Des entretiens riches et pleins d’humour à propos de l’influence des religions sur les conditions de vie des femmes
Libres de le dire est la transcription de conversations entre la romancière et poète Taslima Nasreen, originaire du Bangladesh, et la journaliste française Caroline Fourest. Toutes deux sont des figures connues des luttes féministes contre toutes les formes d’intégrismes – intégrisme qui est défini comme une instrumentalisation des religions à des fins politiques liberticides et dominatrices . Articulé en dix conversations, l’ouvrage est précédé d’un avant-propos de Caroline Fourest qui restitue le contexte de ces dialogues et se clôt par un "Épilogue autour de l’universel". Elle y précise les menaces lancées contre elles par les islamistes, suite à leurs publications respectives, et l’exil de Taslima Nasreen consécutif à ces menaces .

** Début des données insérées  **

(** ** What expiry and reclamation may do: only remove *)

Record removes (m m' : MemoryCache) : Prop := {
  rm_entries : entries_inv (entries m');
  rm_ciphertext : ordered_inv (ciphertext_entries m');
  rm_pages : pages (e_lru (entries m')) ⊆ pages (e_lru (entries m));
  rm_clock : clock (e_lru (entries m')) = clock (e_lru (entries m));
  rm_o_pages : o_pages (ciphertext_entries m') ⊆ o_pages (ciphertext_entries m);
  rm_o_ticks : o_ticks (ciphertext_entries m') ⊆ o_ticks (ciphertext_entries m);
  rm_o_clock : o_clock (ciphertext_entries m') = o_clock (ciphertext_entries m);
}.

Definition mem_inv (m : MemoryCache) : Prop :=
  entries_inv (entries m) ∧ ordered_inv (ciphertext_entries m).

Lemma removes_refl m m' :
  mem_inv m → entries m' = entries m → ciphertext_entries m' = ciphertext_entries m → removes m m'.
Proof. intros [He Hc] E1 E2. split; by rewrite ?E1, ?E2. Qed.

Lemma removes_inv m m' : removes m m' → mem_inv m'.
Proof. by intros []. Qed.

Lemma removes_trans m1 m2 m3 : removes m1 m2 → removes m2 m3 → removes m1 m3.
Proof. intros [] []. split; try done; try (by etrans). Qed.

(** ** Expiry loops *)

(** An entry survives a pass over [ids] unless it is among them and idle. *)
Definition survives {A} (ids : list K) (idle : A → bool) (p : K * A) : Prop :=
  ¬ (p.1 ∈ ids ∧ idle p.2 = true).

#[local] Instance survives_dec {A} ids (idle : A → bool) p : Decision (survives ids idle p).
Proof. unfold survives. apply _. Defined.

Lemma survives_nil {A} (idle : A → bool) (m : gmap K A) : filter (survives [] idle) m = m.
Proof. apply map_filter_id. intros id x _ [Hb _]. by apply elem_of_nil in Hb. Qed.

Lemma survives_evict {A} (idle : A → bool) (m : gmap K A) id x ids :
  m !! id = Some x → idle x = true →
  filter (survives ids idle) (delete id m) = filter (survives (id :: ids) idle) m.
Proof.
  intros Ex Hidle. apply map_eq. intros id'. apply option_eq. intros y.
  rewrite !map_lookup_filter_Some, lookup_delete_Some. unfold survives. simpl. rewrite elem_of_cons. split.
  - intros [[Hne Hy] Hnot]. split; [done|]. intros [[->|Hs] Hi]; [done|by apply Hnot].
  - intros [Hy Hnot]. split; [split; [|done]|by intros [? ?]; apply Hnot; auto].
    intros <-. rewrite Ex in Hy. injection Hy as <-. apply Hnot. by split; [left|].
Qed.

Lemma survives_keep {A} (idle : A → bool) (m : gmap K A) id x ids :
  m !! id = Some x → idle x = false → filter (survives ids idle) m = filter (survives (id :: ids) idle) m.
Proof.
  intros Ex Hidle. apply map_filter_ext. intros id' y Hy. unfold survives. simpl. rewrite elem_of_cons.
  split; [|naive_solver]. intros Hnot [[->|Hs] Hi]; [|by apply Hnot]. congruence.
Qed.

Lemma expire_entries_spec env sel n e :
  entries_inv e → NoDup sel.*2 → (∀ t id, (t, id) ∈ sel → is_Some (pages (e_lru e) !! id)) →
  ∃ n' e', expire_entries env sel n e = Some (n', e') ∧ entries_inv e' ∧
    clock (e_lru e') = clock (e_lru e) ∧
    pages (e_lru e') =
    filter (survives sel.*2 (λ x, idle_v env x.2)) (pages (e_lru e)).
Proof.
  revert n e. induction sel as [|[t id] sel IH]; intros n e Hi Hnd Hin; simpl.
  { exists n, e. split_and!; [done|done|done|]. by rewrite survives_nil. }
  csimpl in Hnd. apply NoDup_cons in Hnd as [Hid Hnd].
  destruct (Hin t id) as [[t0 v] Ev]; [left|]. rewrite Ev. destruct (idle_v env v) eqn:Eidle.
  - destruct (entries_remove_spec e id Hi) as (Hi' & Hp & Hc).
    destruct (IH (n + 1)%N (entries_remove e id).2 Hi' Hnd) as (n' & e' & E' & Hi2 & Hc2 & Hp2).
    { intros t' id' Hin'. rewrite Hp, lookup_delete_ne; [eapply Hin; by right|].
      intros <-. apply Hid. by apply (list_elem_of_fmap_2 snd) in Hin'. }
    exists n', e'. split_and!; [done|done|congruence|]. rewrite Hp2, Hp.
    by apply (survives_evict (λ x, idle_v env x.2) _ id (t0, v)).
  - destruct (IH n e Hi Hnd) as (n' & e' & E' & Hi2 & Hc2 & Hp2); [intros; eapply Hin; by right|].
    exists n', e'. split_and!; [done|done|done|]. rewrite Hp2.
    by apply (survives_keep (λ x, idle_v env x.2) _ id (t0, v)).
Qed.

Lemma expire_ciphertext_spec env sel n (c : OrderedLru K U G) :
  ordered_inv c → NoDup sel.*2 → (∀ t id, (t, id) ∈ sel → is_Some (o_pages c !! id)) →
  ∃ n' c', expire_ciphertext env sel n c = Some (n', c') ∧ ordered_inv c' ∧
    o_clock c' = o_clock c ∧ o_ticks c' ⊆ o_ticks c ∧
    o_pages c' = filter (survives sel.*2 (idle_u env)) (o_pages c).
Proof.
  revert n c. induction sel as [|[t id] sel IH]; intros n c Hi Hnd Hin; simpl.
  { exists n, c. split_and!; [done|done|done|done|]. by rewrite survives_nil. }
  csimpl in Hnd. apply NoDup_cons in Hnd as [Hid Hnd].
  destruct (Hin t id) as [u Eu]; [left|]. rewrite Eu. destruct (idle_u env u) eqn:Eidle.
  - pose proof (ordered_remove_pages c id) as Hp. destruct (ordered_remove_index c id) as [Ht Hc].
    destruct (IH (n + 1)%N (ordered_remove c id).2 (ordered_inv_remove c id Hi) Hnd)
      as (n' & c' & E' & Hi2 & Hc2 & Ht2 & Hp2).
    { intros t' id' Hin'. rewrite Hp, lookup_delete_ne; [eapply Hin; by right|].
      intros <-. apply Hid. by apply (list_elem_of_fmap_2 snd) in Hin'. }
    exists n', c'. split_and!; [done|done|congruence|by etrans|]. rewrite Hp2, Hp.
    by apply (survives_evict (idle_u env) _ id u).
  - destruct (IH n c Hi Hnd) as (n' & c' & E' & Hi2 & Hc2 & Ht2 & Hp2); [intros; eapply Hin; by right|].
    exists n', c'. split_and!; [done|done|done|done|]. rewrite Hp2.
    by apply (survives_keep (idle_u env) _ id u).
Qed.

Lemma expiring_elem (order : gmap N K) after cutoff batch t id :
  (t, id) ∈ (expiring order after cutoff batch).1 → order !! t = Some id ∧ (t ≤ cutoff)%N.
Proof.
  simpl. intros Hin%elem_of_take_weak. apply list_elem_of_filter in Hin as [[_ Ht] Hin].
  apply elem_of_btree_iter in Hin; try apply _. done.
Qed.

Lemma expiring_NoDup ticks (order : gmap N K) (ls : gmap G (Lane K)) clk after cutoff batch :
  index_ok ticks order ls clk → NoDup (expiring order after cutoff batch).1.*2.
Proof.
  intros Hi. apply NoDup_fmap_2_strong.
  - intros [t1 id1] [t2 id2] [Ht1 _]%expiring_elem [Ht2 _]%expiring_elem Heq. simpl in Heq. subst id2.
    apply (ix_sync _ _ _ _ Hi) in Ht1, Ht2. congruence.
  - simpl. eapply sublist_NoDup; [|apply sublist_take]. apply NoDup_filter.
    eapply NoDup_fmap_1, btree_iter_NoDup.
Qed.

(** An aged checkpoint at or above the tick. *)
Definition below_cutoff (now : N) (cs : list (N * N * N)) (clk : N * N * N → N) (tick : N) : Prop :=
  ∃ c, c ∈ cs ∧ aged now c = true ∧ (tick ≤ clk c)%N.

(** An entry is kept, or it was selected and idle. *)
Lemma survives_or_lost {A} (idle : A → bool) (m : gmap K A) ids id x :
  m !! id = Some x →
  filter (survives ids idle) m !! id = Some x ∨
  filter (survives ids idle) m !! id = None ∧ idle x = true ∧ id ∈ ids.
Proof.
  intros Hid. destruct (decide (survives ids idle (id, x))) as [Hs|Hs].
  - left. by apply map_lookup_filter_Some.
  - right. split.
    + apply map_lookup_filter_None. right. intros y Hy. rewrite Hid in Hy. by injection Hy as <-.
    + by apply dec_stable in Hs as [? ?].
Qed.

Lemma expire_verified_spec env m cutoff :
  mem_inv m →
  ∃ n m', expire_verified env m cutoff = Some (n, m') ∧ removes m m' ∧
    ciphertext_entries m' = ciphertext_entries m ∧ checkpoints (m_expiry m') = checkpoints (m_expiry m) ∧
    ∀ id t v, pages (e_lru (entries m)) !! id = Some (t, v) →
      pages (e_lru (entries m')) !! id = Some (t, v) ∨
      pages (e_lru (entries m')) !! id = None ∧ idle_v env v = true ∧ (t ≤ cutoff)%N.
Proof.
  intros Hm. pose proof Hm as [He Hc]. pose proof (en_tick _ He) as Ht. unfold expire_verified.
  destruct (e_verified (m_expiry m)) as [after|].
  2:{ eexists _, _. split; [reflexivity|]. split_and!; [by apply removes_refl|done|done|by left]. }
  unfold tick_expiring. destruct (expiring _ _ _ _) as [sel next] eqn:Esel.
  assert (∀ t id, (t, id) ∈ sel → lru (e_lru (entries m)) !! t = Some id ∧ (t ≤ cutoff)%N) as Hsel.
  { intros t id Hin. apply (expiring_elem (lru (e_lru (entries m))) after cutoff EXPIRY_BATCH). by rewrite Esel. }
  destruct (expire_entries_spec env sel 0 (entries m) He) as (n1 & e1 & E1 & Hi1 & Hclk & Hp1).
  { pose proof (expiring_NoDup _ _ _ _ after cutoff EXPIRY_BATCH Ht) as Hnd. by rewrite Esel in Hnd. }
  { intros t id [Hid _]%Hsel. destruct (tick_inv_page _ t id Ht Hid) as [v ->]. by eexists. }
  rewrite E1. cbn [mbind option_bind]. eexists _, _. split; [reflexivity|]. split_and!; [|done|done|].
  - split; simpl; try done. rewrite Hp1. apply map_filter_subseteq.
  - intros id t v Hid. simpl. rewrite Hp1.
    destruct (survives_or_lost (λ x, idle_v env x.2) _ sel.*2 id (t, v) Hid) as [?|(? & ? & Hin)]; [by left|right].
    split_and!; [done|done|]. apply list_elem_of_fmap in Hin as ([t' id'] & -> & [Ht' Hle]%Hsel). simpl in *.
    destruct (tick_inv_page _ t' id' Ht Ht') as [v' Hv']. rewrite Hid in Hv'. by injection Hv' as -> _.
Qed.

Lemma expire_unverified_spec env m n cutoff :
  mem_inv m →
  ∃ n' m', expire_unverified env m n cutoff = Some (n', m') ∧ removes m m' ∧
    entries m' = entries m ∧ checkpoints (m_expiry m') = checkpoints (m_expiry m) ∧
    ∀ id t u, o_ticks (ciphertext_entries m) !! id = Some t → o_pages (ciphertext_entries m) !! id = Some u →
      o_pages (ciphertext_entries m') !! id = Some u ∨
      o_pages (ciphertext_entries m') !! id = None ∧ idle_u env u = true ∧ (t ≤ cutoff)%N.
Proof.
  intros Hm. pose proof Hm as [He Hc]. pose proof Hc as [_ Hix]. unfold expire_unverified.
  destruct (e_ciphertext (m_expiry m)) as [after|].
  2:{ eexists _, _. split; [reflexivity|]. split_and!; [by apply removes_refl|done|done|by left]. }
  unfold ordered_expiring. destruct (expiring _ _ _ _) as [sel next] eqn:Esel.
  assert (∀ t id, (t, id) ∈ sel → o_ticks (ciphertext_entries m) !! id = Some t ∧ (t ≤ cutoff)%N) as Hsel.
  { intros t id Hin. rewrite (ix_sync _ _ _ _ Hix).
    apply (expiring_elem (o_order (ciphertext_entries m)) after cutoff EXPIRY_BATCH). by rewrite Esel. }
  destruct (expire_ciphertext_spec env sel n (ciphertext_entries m) Hc) as (n2 & c2 & E2 & Hi2 & Hclk2 & Ht2 & Hp2).
  { pose proof (expiring_NoDup _ _ _ _ after cutoff EXPIRY_BATCH Hix) as Hnd. by rewrite Esel in Hnd. }
  { intros t id [Hid _]%Hsel. apply ordered_inv_tick; [done|]. by rewrite Hid. }
  rewrite E2. cbn [mbind option_bind]. eexists _, _. split; [reflexivity|]. split_and!; [|done|done|].
  - split; simpl; try done. rewrite Hp2. apply map_filter_subseteq.
  - intros id t u Htick Hid. simpl. rewrite Hp2.
    destruct (survives_or_lost (idle_u env) _ sel.*2 id u Hid) as [?|(? & ? & Hin)]; [by left|right].
    split_and!; [done|done|]. apply list_elem_of_fmap in Hin as ([t' id'] & -> & [Ht' Hle]%Hsel). simpl in *.
    rewrite Htick in Ht'. by injection Ht' as ->.
Qed.

Lemma expire_idle_spec env m now :
  mem_inv m →
  let cs := checkpoints (expiry_advance (m_expiry m) now (clock (e_lru (entries m)))
                           (o_clock (ciphertext_entries m))).2 in
  ∃ n m', expire_idle env m now = Some (n, m') ∧ removes m m' ∧ checkpoints (m_expiry m') = cs ∧
    (∀ id t v, pages (e_lru (entries m)) !! id = Some (t, v) →
       pages (e_lru (entries m')) !! id = Some (t, v) ∨
       pages (e_lru (entries m')) !! id = None ∧ idle_v env v = true ∧ below_cutoff now cs (λ c, c.1.2) t) ∧
    (∀ id t u, o_ticks (ciphertext_entries m) !! id = Some t → o_pages (ciphertext_entries m) !! id = Some u →
       o_pages (ciphertext_entries m') !! id = Some u ∨
       o_pages (ciphertext_entries m') !! id = None ∧ idle_u env u = true ∧ below_cutoff now cs (λ c, c.2) t).
Proof.
  intros Hm. unfold expire_idle.
  pose proof (expiry_advance_result (m_expiry m) now (clock (e_lru (entries m))) (o_clock (ciphertext_entries m))) as Hres.
  destruct (expiry_advance _ _ _ _) as [cutoffs x]. cbn [fst snd] in Hres. cbv zeta. cbn [snd].
  destruct cutoffs as [[vc cc]|].
  2:{ eexists _, _. split; [reflexivity|]. split_and!; [by apply removes_refl|done|by left|by left]. }
  destruct (head (checkpoints x)) as [c|] eqn:Eh; [|done].
  destruct (aged now c) eqn:Ea; [|done]. injection Hres as -> ->.
  assert (c ∈ checkpoints x) as Hcx by (destruct (checkpoints x); simplify_eq/=; apply list_elem_of_here).
  set (m0 := mkMemory (entries m) (ciphertext_entries m) (ciphertext_cursor m) (pressure_cursor m) x).
  destruct (expire_verified_spec env m0 c.1.2 Hm) as (n1 & m1 & -> & Hr1 & Hc1 & Hx1 & Hl1).
  destruct (expire_unverified_spec env m1 n1 c.2 (removes_inv _ _ Hr1)) as (n2 & m2 & E2 & Hr2 & He2 & Hx2 & Hl2).
  cbn [mbind option_bind]. exists n2, m2. split; [done|]. split_and!.
  - apply (removes_trans m m0); [by apply removes_refl|]. by eapply removes_trans.
  - by rewrite Hx2, Hx1.
  - intros id t v Hid. rewrite He2. destruct (Hl1 id t v Hid) as [?|(? & ? & ?)]; [by left|right].
    split_and!; [done|done|by exists c].
  - rewrite Hc1 in Hl2. intros id t u Ht Hid. destruct (Hl2 id t u Ht Hid) as [?|(? & ? & ?)]; [by left|right].
    split_and!; [done|done|by exists c].
Qed.

(** ** Reclamation loops *)

Record ordered_removes (c c' : OrderedLru K U G) : Prop := {
  or_inv : ordered_inv c';
  or_pages : o_pages c' ⊆ o_pages c;
  or_ticks : o_ticks c' ⊆ o_ticks c;
  or_clock : o_clock c' = o_clock c;
}.

Lemma ordered_removes_refl c : ordered_inv c → ordered_removes c c.
Proof. by split. Qed.

Lemma ordered_removes_trans c1 c2 c3 : ordered_removes c1 c2 → ordered_removes c2 c3 → ordered_removes c1 c3.
Proof. intros [] []. split; try done; [by etrans|by etrans|congruence]. Qed.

L’ouvrage est une mine de réflexions croisées sur les intégrismes et les moyens de les combattre, sur la valeur de la liberté de parole et d’écrit, sur les notions de démocratie et d’universalisme, enfin sur l’athéisme. Les deux protagonistes argumentent sereinement, d’accord sur le fonds des choses, mais pas toujours sur les moyens à employer, en raison de leur appartenance à des situations politiques et culturelles forts différentes – l’une issue d’un pays musulman asiatique, l’autre d’un pays laïque européen. L’ouvrage montre bien que les propos laïques de Taslima Nasreen déchaînent la haine et la colère des islamistes, alors que le même type de propos tenus contre la religion catholique ne génère pas cet effet. Elles n’hésitent d’ailleurs pas à expliquer leurs parcours et leurs influences, qui ont forgé la spécificité de leur militantisme, depuis leur enfance et leurs premières rébellions jusqu’à l’âge adulte. Leur franchise dans l’expression de leurs origines permet de saisir leurs motivations, ce qui les a amenées à entrer en résistance.

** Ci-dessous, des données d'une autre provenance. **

(** C8 (as stated) fails for a batch of zero rows: the call returns at line
    47, before NUM_VISITED is looked at, be it negative or not a scalar. *)
Lemma empty_batch_skips_counter_checks :
  (RunOnDevice (plain_op 2) empty_batch
     (with_counter {| nv_ndim := 0; nv_value := -1 |} (initial_state 2 []))).1
    = Done ∧
  (RunOnDevice (plain_op 2) empty_batch
     (with_counter {| nv_ndim := 1; nv_value := 0 |} (initial_state 2 []))).1
    = Done.
Proof. by vm_compute. Qed.

Lemma nonempty_batch_checks_counter_witness :
  (∃ st', RunOnDevice (tracking_op 2) (byte_batch ["001"%byte] [5])
            (with_counter {| nv_ndim := 1; nv_value := 0 |} (initial_state 2 []))
          = (EnforceNotMet ShapeMismatch, st') ∧
          no_row_processed
            (with_counter {| nv_ndim := 1; nv_value := 0 |} (initial_state 2 []))
            st') ∧
  (∃ st', RunOnDevice (tracking_op 2) (byte_batch ["001"%byte] [5])
            (with_counter {| nv_ndim := 0; nv_value := -1 |} (initial_state 2 []))
          = (EnforceNotMet ConfigurationError, st') ∧
          no_row_processed
            (with_counter {| nv_ndim := 0; nv_value := -1 |} (initial_state 2 []))
            st') ∧
  (RunOnDevice (tracking_op 2) empty_batch
     (with_counter {| nv_ndim := 0; nv_value := -1 |} (initial_state 2 []))).1
    = Done.
Proof.
  split_and!.
  - apply (nonempty_batch_checks_counter (tracking_op 2)
             (byte_batch ["001"%byte] [5])
             (with_counter {| nv_ndim := 1; nv_value := 0 |} (initial_state 2 []))).
    + vm_compute. intros [=].
    + vm_compute. intros [=].
  - apply (nonempty_batch_checks_counter (tracking_op 2)
             (byte_batch ["001"%byte] [5])
             (with_counter {| nv_ndim := 0; nv_value := -1 |} (initial_state 2 []))).
    + vm_compute. intros [=].
    + vm_compute. intros [=].
    + reflexivity.
    + reflexivity.
    + vm_compute. reflexivity.
  - apply (nonempty_batch_checks_counter (tracking_op 2) empty_batch
             (with_counter {| nv_ndim := 0; nv_value := -1 |} (initial_state 2 []))).
    + vm_compute. intros [=].
    + vm_compute. intros [=].
    + reflexivity.
Defined.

Caroline Fourest explique ainsi ses premiers engagements, menés tout d’abord contre le Front National : "Mon rejet de l’intégrisme est lié à mon allergie pour toute mentalité sectaire ou d’extrême-droite. Au fond, l’une des choses que je détestais depuis tant d’années chez les gens qui se présentaient à moi comme catholiques, c’était leur côté intolérant, moutonnier, réactionnaire. Je n’aime pas non plus l’attitude sectaire et doctrinaire quand elle vient de la gauche." Caroline Fourest revient dans les entretiens sur ce travail contre l’intégrisme catholique, notamment contre ses commandos anti-IVG, dont la revue ProChoix diffusait (et continue à diffuser) les luttes.

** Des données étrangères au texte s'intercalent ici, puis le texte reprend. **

(** * Location-analysis dashboard front end: model and verified properties

    A shallow embedding of [app/static/js/main.js] (class [ChoksApp]) and
    [app/static/js/analytics.js] (class [Analytics]).

    - The page is a [World]: the elements reachable through
      [document.getElementById] (a finite map from id to element), the
      checked demographic boxes, [localStorage], and the list of effects
      the scripts have had on the outside (requests, class-list changes,
      scrolling, focus, console output), oldest first.
    - A method is a function [World -> Completion * World]: it completes
      normally or throws, as a JavaScript statement does; [try]/[catch]/
      [finally] are combinators on such functions.
    - An awaited promise is settled by the environment: the way the
      request of a submission settles is an argument of the handler.
    - Markup is kept as a tree that follows the template literal it comes
      from; an interpolated value is a leaf of its own and is not parsed.
    - A number is a rational or one of the three non-finite values; only
      comparison and [Math.round] are applied to numbers, and both are
      exact on binary64 values. *)

From Stdlib Require Import ZArith QArith Qround String Ascii List Lia Lqa.
From stdpp Require Import base gmap strings list.
Close Scope Q_scope.

(** [Array.prototype.join] on strings. *)
Fixpoint join (sep : string) (l : list string) : string :=
  match l with
  | [] => EmptyString
  | [x] => x
  | x :: rest => x +:+ sep +:+ join sep rest
  end.

(** ** JSON texts and values

    [JSON.parse] and [JSON.stringify] of the engine, on byte strings.  A
    number is represented by its literal; a [\uXXXX] escape denotes one
    UTF-16 code unit and is stored as the one to three bytes of its UTF-8
    form.  An object keeps its members in the order of the text. *)
Module JSON.

#[local] Unset Elimination Schemes.
Inductive Value :=
| Null
| Bool (b : bool)
| Number (literal : string)
| Str (s : string)
| Arr (items : list Value)
| Obj (members : list (string * Value)).
#[local] Set Elimination Schemes.

Definition quote : ascii := "034"%char.
Definition backslash : ascii := "092"%char.

Definition code (c : ascii) : N := N_of_ascii c.

Definition is_ws (c : ascii) : bool :=
  (code c =? 32)%N || (code c =? 9)%N || (code c =? 10)%N || (code c =? 13)%N.

Definition is_digit (c : ascii) : bool :=
  (48 <=? code c)%N && (code c <=? 57)%N.

Fixpoint skip_ws (s : string) : string :=
  match s with
  | String c s' => if is_ws c then skip_ws s' else s
  | EmptyString => s
  end.

(** *** Serialisation *)

Definition hex_digit (n : N) : ascii :=
  if (n <? 10)%N then ascii_of_N (48 + n) else ascii_of_N (87 + n).

Definition escape_char (c : ascii) : string :=
  let n := code c in
  if (n =? 34)%N then String backslash (String quote EmptyString)
  else if (n =? 92)%N then String backslash (String backslash EmptyString)
  else if (n =? 8)%N then String backslash "b"
  else if (n =? 12)%N then String backslash "f"
  else if (n =? 10)%N then String backslash "n"
  else if (n =? 13)%N then String backslash "r"
  else if (n =? 9)%N then String backslash "t"
  else if (n <? 32)%N then
    String backslash
      (String "u" (String "0" (String "0"
        (String (hex_digit (n / 16)) (String (hex_digit (n mod 16)) EmptyString)))))
  else String c EmptyString.

Fixpoint escape (s : string) : string :=
  match s with
  | EmptyString => EmptyString
  | String c s' => escape_char c +:+ escape s'
  end.

Definition quoted (s : string) : string :=
  String quote (escape s +:+ String quote EmptyString).

Fixpoint stringify (v : Value) : string :=
  match v with
  | Null => "null"
  | Bool true => "true"
  | Bool false => "false"
  | Number literal => literal
  | Str s => quoted s
  | Arr items => "[" +:+ join "," (List.map stringify items) +:+ "]"
  | Obj members =>
      "{" +:+
      join "," (List.map (fun m => quoted (fst m) +:+ ":" +:+ stringify (snd m)) members)
      +:+ "}"
  end.

(** *** Parsing *)

Definition hex_value (c : ascii) : option N :=
  let n := code c in
  if (48 <=? n)%N && (n <=? 57)%N then Some (n - 48)%N
  else if (97 <=? n)%N && (n <=? 102)%N then Some (n - 87)%N
  else if (65 <=? n)%N && (n <=? 70)%N then Some (n - 55)%N
  else None.

Definition code_unit (a b c d : ascii) : option N :=
  match hex_value a, hex_value b, hex_value c, hex_value d with
  | Some x, Some y, Some z, Some w => Some (((x * 16 + y) * 16 + z) * 16 + w)%N
  | _, _, _, _ => None
  end.

Definition utf8 (n : N) (tail : string) : string :=
  if (n <? 128)%N then String (ascii_of_N n) tail
  else if (n <? 2048)%N then
    String (ascii_of_N (192 + n / 64)) (String (ascii_of_N (128 + n mod 64)) tail)
  else
    String (ascii_of_N (224 + n / 4096))
      (String (ascii_of_N (128 + (n / 64) mod 64))
        (String (ascii_of_N (128 + n mod 64)) tail)).

(** The characters of a string literal after its opening quote, up to and
    including the closing quote. *)
Fixpoint parse_chars (s : string) : option (string * string) :=
  match s with
  | EmptyString => None
  | String c s' =>
      if (code c =? 34)%N then Some (EmptyString, s')
      else if (code c =? 92)%N then
        match s' with
        | String e s'' =>
            let simple (x : N) :=
              match parse_chars s'' with
              | Some (str, rest) => Some (String (ascii_of_N x) str, rest)
              | None => None
              end in
            if (code e =? 34)%N then simple 34%N
            else if (code e =? 92)%N then simple 92%N
            else if (code e =? 47)%N then simple 47%N
            else if (code e =? 98)%N then simple 8%N
            else if (code e =? 102)%N then simple 12%N
            else if (code e =? 110)%N then simple 10%N
            else if (code e =? 114)%N then simple 13%N
            else if (code e =? 116)%N then simple 9%N
            else if (code e =? 117)%N then
              match s'' with
              | String h1 (String h2 (String h3 (String h4 t))) =>
                  match code_unit h1 h2 h3 h4, parse_chars t with
                  | Some n, Some (str, rest) => Some (utf8 n str, rest)
                  | _, _ => None
                  end
              | _ => None
              end
            else None
        | EmptyString => None
        end
      else if (code c <? 32)%N then None
      else
        match parse_chars s' with
        | Some (str, rest) => Some (String c str, rest)
        | None => None
        end
  end.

Quant à Taslima Nasreen, elle affirme tout au long de l’ouvrage son désir de s’élever, par son activité de "libre-penseur", contre "les inégalités et injustices que subissent les femmes." Mais "malheureusement, c’est la religion qui opprime le plus les femmes, particulièrement dans les pays islamiques." Taslima Nasreen se révèle beaucoup plus radicale en ce qui concerne les religions, et particulièrement la religion musulmane, en raison du rôle qu’elle réserve aux femmes. Elle est convaincue que la religion est incompatible avec les droits des femmes et ne peut coexister avec la démocratie : "Je rêve d’un monde sans religion. J’ai le droit de rêver, et j’ai le droit d’en parler" . Caroline Fourest est, pour sa part, convaincue que la cohabitation est possible, si les croyant-e-s font passer les droits humains avant leur foi , soulignant qu’en France 70 % des musulmans disent apprécier et respecter la laïcité, mais que leurs voix sont peu audibles dans les médias. En cela, les deux écrivaines sont lucides et leurs positions compréhensibles. Par contre, Caroline Fourest émet à plusieurs reprises des propos importuns sur les animaux, semblant méconnaître les formes d’affection, d’intelligence et de sociabilité qu’ils déploient . Pour une personne qui lutte contre les dominations, ce biais est étonnant, malgré la diffusion plutôt renouvelée des travaux antispécistes. Ce biais évoque la morale judéo-chrétienne, qui réserve une position sacrée aux humains, au-dessus des autres animaux.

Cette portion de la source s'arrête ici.